(Entries taken from a collection)
Lemma same_seed_same_output_witness :
  ∃ (t out : image) (gt g' : unit),
    result_of (createRandomTile_st randint_low covers_box
                 (100%nat, 100%nat) (World ex_store1 tt)) = Some (t, gt) ∧
    result_of (createRandomTile_st randint_low covers_box
                 (100%nat, 100%nat) (World ex_store2 tt)) = Some (t, gt) ∧
    result_of (createAutostereogram_st randint_low covers_box luma_601
                 0 (Some 1%nat) (World ex_store1 tt)) = Some (out, g') ∧
    result_of (createAutostereogram_st randint_low covers_box luma_601
                 5 (Some 3%nat) (World ex_store2 tt)) = Some (out, g') ∧
    ∀ g0 g1 x0 y0 x1 y1 fill,
      random_dot randint_low (100%nat, 100%nat)
        (dot_radius (100%nat, 100%nat)) g0
        = Some ((x0, y0, x1, y1), fill, g1) →
      x1 - x0 = 2 * dot_radius (100%nat, 100%nat) ∧
      y1 - y0 = 2 * dot_radius (100%nat, 100%nat).
Proof.
  apply (same_seed_same_output randint_low covers_box luma_601
           ex_store1 ex_store2 tt 0 5 (Some 1%nat) (Some 3%nat)
           ex_flat4 (Some ex_tile2) (100%nat, 100%nat));
    [reflexivity | reflexivity | reflexivity | reflexivity | solve_wf |].
  intros t [= <-]. split; [solve_wf|]. simpl. lia.
Defined.
(** ** Orders in Unknown state *)

(** An Order in Unknown state makes Sync fetch the remote order once and
    then return an error in every case: the fetch's own error when it
    failed, the "updated unknown order state" error when it succeeded, so
    that the new state is dispatched on at the next run. *)
Theorem Sync_unknown_state_always_errors
    (c : Controller W) o st issuer w1 cl w2 :
  let issuerRef := cmapi.OrderSpec.IssuerRef (cmapi.Order.Spec o) in
  let ns := cmapi.Order.Namespace o in
  let url := cmapi.OrderStatus.URL (cmapi.Order.Status o) in
  let retry :=
    Errorf "updated unknown order state. Retrying processing after applying back-off" [] in
  cmapi.OrderStatus.State (cmapi.Order.Status o) = Unknown →
  acme.IsFinalState Unknown = false →
  url ≠ "" →
  helper_GetGenericIssuer c issuerRef ns (world st) = (inr issuer, w1) →
  acmeHelper_ClientForIssuer c issuer w1 = (inr cl, w2) →
  is_Some (Sync c o st).1
  ∧ match (acmecl.GetOrder cl url w2).1 with
    | inl err => (Sync c o st).1 = Some err
    | inr _ => (Sync c o st).1 = Some retry
               ∨ ∃ rest, (Sync c o st).1 = Some (aggregate (retry :: rest))
    end
  ∧ ∃ rest,
      calls (Sync c o st).2
      = calls st ++ [GetGenericIssuerCall issuerRef ns;
                     ClientForIssuerCall issuer; GetOrderCall url] ++ rest
      ∧ (rest = [] ∨ ∃ o', rest = [OrdersUpdateCall ns o']).
Proof.
  intros issuerRef ns url retry Hstate Hfinal Hurl Hissuer Hclient.
  assert ((match (acmecl.GetOrder cl url w2).1 with
           | inl err => (Sync c o st).1 = Some err
           | inr _ => (Sync c o st).1 = Some retry
                      ∨ ∃ rest, (Sync c o st).1 = Some (aggregate (retry :: rest))
           end)
          ∧ ∃ rest,
              calls (Sync c o st).2
              = calls st ++ [GetGenericIssuerCall issuerRef ns;
                             ClientForIssuerCall issuer; GetOrderCall url]
                ++ rest
              ∧ (rest = [] ∨ ∃ o', rest = [OrdersUpdateCall ns o']))
    as [Hres Hcalls].
  { rewrite !Sync_eq.
    rewrite (syncBody_dispatch c o st issuer w1 cl w2 Hissuer Hclient).
    fold url.
    rewrite (bool_decide_eq_false_2 _ Hurl), Hstate, Hfinal.
    rewrite bool_decide_eq_true_2 by done.
    rewrite bind_eq.
    destruct (acmecl.GetOrder cl url w2) as [[err|acmeOrder] w3] eqn:Hget.
    - rewrite (syncOrderStatus_fetch_failed cl o err w3); [|done..].
      simpl. unfold syncDeferred. rewrite bool_decide_eq_true_2 by done.
      simpl. rewrite <- app_assoc. simpl. split; [reflexivity|].
      exists []. split; [reflexivity | by left].
    - rewrite (syncOrderStatus_fetched cl o acmeOrder w3); [|done..].
      fold url. simpl.
      set (st3 := (setOrderStatus _ _ _).2).
      set (o3 := withStatus o _).
      assert (calls st3 = calls st ++ [GetGenericIssuerCall issuerRef ns;
                                      ClientForIssuerCall issuer;
                                      GetOrderCall url]) as Hst3.
      { unfold st3. rewrite setOrderStatus_calls. simpl.
        by rewrite <- app_assoc. }
      unfold syncDeferred. case_bool_decide; simpl.
      + split; [by left|]. exists []. split; [|by left]. by rewrite Hst3.
      + rewrite bind_eq, call_eq. simpl. split.
        * right. case_match; eexists; reflexivity.
        * exists [OrdersUpdateCall ns o3]. split; [|right; by exists o3].
          by rewrite Hst3, <- app_assoc. }
  split; [|split; [exact Hres | exact Hcalls]].
  destruct (acmecl.GetOrder cl url w2).1.
  - by rewrite Hres.
  - destruct Hres as [->|[rest ->]]; by eexists.
Qed.

(** ** Persisting the status *)

(** The deferred update: when the body left the status as it was, Sync
    returns the body's outcome and issues no update; when the body changed
    the status and returns an error, the update is issued last and Sync
    returns the aggregate of the body's error and of the update's error,
    if any. *)
Theorem Sync_persists_changed_status (c : Controller W) o st err o' st' :
  syncBody c o st = ((err, o'), st') →
  (cmapi.Order.Status o = cmapi.Order.Status o' → Sync c o st = (err, st'))
  ∧ (cmapi.Order.Status o ≠ cmapi.Order.Status o' →
     calls (Sync c o st).2
     = calls st' ++ [OrdersUpdateCall (cmapi.Order.Namespace o') o']
     ∧ ∀ e, err = Some e →
         (Sync c o st).1
         = match (CMClient_Orders_Update c (cmapi.Order.Namespace o') o'
                    (world st')).1 with
           | inl updateErr => Some (aggregate [e; updateErr])
           | inr _ => Some (aggregate [e])
           end).
Proof.
  intros Hbody. rewrite !Sync_eq, Hbody. simpl. split.
  - intros Hsame. unfold syncDeferred. by rewrite bool_decide_eq_true_2.
  - intros Hchanged. split.
    + unfold syncDeferred. rewrite (bool_decide_eq_false_2 _ Hchanged).
      rewrite bind_eq, call_eq. simpl. by destruct err.
    + intros e ->. by apply syncDeferred_aggregates.
Qed.

(** ** The status synchronizer *)

(** syncOrderStatus either fails and leaves the Order as it was (with a
    blank URL it fails before any call), or succeeds after one GetOrder
    and then holds the remote order's URLs and its status string as state;
    the planned challenges, name, namespace and spec are kept. *)
Theorem syncOrderStatus_outcome (cl : acmecl.Interface W) o st :
  let url := cmapi.OrderStatus.URL (cmapi.Order.Status o) in
  match syncOrderStatus cl o st with
  | (Some err, o', st') =>
      o' = o
      ∧ (url = "" →
         st' = st
         ∧ err = Errorf "order URL is blank - order has not been created yet" [])
  | (None, o', st') =>
      url ≠ ""
      ∧ calls st' = calls st ++ [GetOrderCall url]
      ∧ sameObject o o'
      ∧ cmapi.OrderStatus.Challenges (cmapi.Order.Status o')
        = cmapi.OrderStatus.Challenges (cmapi.Order.Status o)
      ∧ ∃ acmeOrder w,
          acmecl.GetOrder cl url (world st) = (inr acmeOrder, w)
          ∧ cmapi.OrderStatus.URL (cmapi.Order.Status o')
            = acmeapi.Order.URL acmeOrder
          ∧ cmapi.OrderStatus.FinalizeURL (cmapi.Order.Status o')
            = acmeapi.Order.FinalizeURL acmeOrder
          ∧ cmapi.OrderStatus.CertificateURL (cmapi.Order.Status o')
            = acmeapi.Order.CertificateURL acmeOrder
          ∧ cmapi.OrderStatus.State (cmapi.Order.Status o')
            = acmeapi.Order.Status acmeOrder
  end.
Proof.
  intros url. unfold syncOrderStatus. fold url.
  case_bool_decide as Hurl; [done|].
  rewrite bind_eq, call_eq.
  destruct (acmecl.GetOrder cl url (world st)) as [[err|acmeOrder] w] eqn:Hget;
    simpl; [done|].
  rewrite bind_eq. simpl.
  set (st1 := {| world := w; calls := _ |}).
  rewrite setOrderStatus_calls, setOrderStatus_eq. simpl.
  destruct (setOrderState_frame (cmapi.Order.Status o)
              (acmeapi.Order.Status acmeOrder) st1)
    as (Hs & _ & _ & _ & Hc & _).
  split; [exact Hurl|]. split; [reflexivity|]. split; [done|].
  split; [exact Hc|]. exists acmeOrder, w. by rewrite Hs.
Qed.

(** ** buildChallenge *)

(** A Challenge built for an Order carries the given spec, the label that
    the Order's selector looks for, an owner reference to the Order and an
    empty state; Challenges built for one Order at different indices get
    different names. *)
Theorem buildChallenge_names (o : cmapi.Order.t) :
  (∀ i s,
     cmapi.Challenge.Spec (buildChallenge i o s) = s
     ∧ cmapi.ObjectMeta.Labels (cmapi.Challenge.ObjectMeta (buildChallenge i o s))
         !! orderNameLabelKey = Some (cmapi.Order.Name o)
     ∧ cmapi.OwnerReference.Name
         <$> cmapi.ObjectMeta.OwnerReferences
               (cmapi.Challenge.ObjectMeta (buildChallenge i o s))
       = [cmapi.Order.Name o]
     ∧ cmapi.ChallengeStatus.State
         (cmapi.Challenge.Status (buildChallenge i o s)) = "")
  ∧ (∀ i j s1 s2,
       cmapi.ObjectMeta.Name (cmapi.Challenge.ObjectMeta (buildChallenge i o s1))
       = cmapi.ObjectMeta.Name
           (cmapi.Challenge.ObjectMeta (buildChallenge j o s2)) →
       i = j).
Proof.
  split.
  - intros i s. simpl. split; [reflexivity|].
    split; [apply lookup_singleton_eq | done].
  - intros i j s1 s2. simpl. intros Hname.
    apply String.app_inj in Hname. apply String.app_inj in Hname.
    by apply (inj pretty) in Hname.
Qed.

(** ** The selector for an Order's Challenges *)

(** The selector is built from one requirement: the order-name label must
    equal the Order's name.  When the requirement is refused, so is the
    selector, with the same error. *)
Theorem challengeSelectorForOrder_requirement (o : cmapi.Order.t) :
  challengeSelectorForOrder o
  = match labels.NewRequirement orderNameLabelKey selection.Equals
            [cmapi.Order.Name o] with
    | inl err => inl err
    | inr req => inr [req]
    end.
Proof.
  unfold challengeSelectorForOrder, challengeLabelsForOrder.
  rewrite map_to_list_singleton. simpl.
  by destruct (labels.NewRequirement _ _ _).
Qed.
Definition cover_letter_text_prompt (skillsExperience jobDescription : JSValue) : jsstring :=
  unlines [
    lit "You are a professional cover letter writer. Using the provided skills/experience and job description, create a compelling cover letter. The cover letter should: ";
    lit "    1. Be tailored to the specific job ";
    lit "    2. Highlight relevant experience from the provided background ";
    lit "    3. Show enthusiasm for the role ";
    lit "    4. Be professional but personable ";
    lit "    5. Be around 300-400 words";
    [];
    lit "    Candidate's Skills and Experience: " ++ interpolate skillsExperience;
    lit "    Job Description: " ++ interpolate jobDescription;
    [];
    lit "    Provide the response in the following JSON format only: ";
    lit "    {";
    lit "      " ++ quoted "coverLetter" ++ lit ": string (the complete cover letter),";
    lit "    }"
  ].

(** *** Response normalizers: the inner [try]/[catch] of each handler *)

(** [/api/ats-check] *)
Definition ats_normalize (responseText : jsstring) : M unit :=
  try_catch
    (parsedResponse ← parse responseText;
     score ← read parsedResponse "score";
     invalid ← (if negb (truthy score) then mret true
                else suggestions ← read parsedResponse "suggestions";
                     mret (negb (isArray suggestions))) : M bool;
     if (invalid : bool) then throw (new_Error "Invalid response format from AI")
     else
       score ← read parsedResponse "score";
       findings ← read parsedResponse "findings";
       suggestions ← read parsedResponse "suggestions";
       res_json (JObject [
         (lit "score", score);
         (lit "findings", js_or findings (JArray []));
         (lit "suggestions", suggestions)
       ]))
    (fun parseError =>
       console_error "Parse error:";;
       let scoreMatch := JsString.match_digits responseText in
       let score :=
         match scoreMatch with
         | Some m => JsNumber.parseInt m
         | None => JsNumber.of_N 70
         end in
       res_json (JObject [
         (lit "score", JNumber score);
         (lit "findings", strings ["Analysis completed"%string]);
         (lit "suggestions", strings ["Consider reviewing the resume format"%string])
       ])).

(** The fallback object of the two cover-letter routes. *)
Definition letter_fallback (highlight : string) (responseText : jsstring) : JSValue :=
  let letterContent := JsString.trim (JsString.replace_crlf responseText) in
  JObject [
    (lit "coverLetter", JString letterContent);
    (lit "highlights", strings [highlight]);
    (lit "suggestedImprovements",
      strings ["Consider reviewing and personalizing the generated content"%string])
  ].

## Work request
Only the number should be given: the count of lines above that hold the word "CertificateURL".

## Answer space
2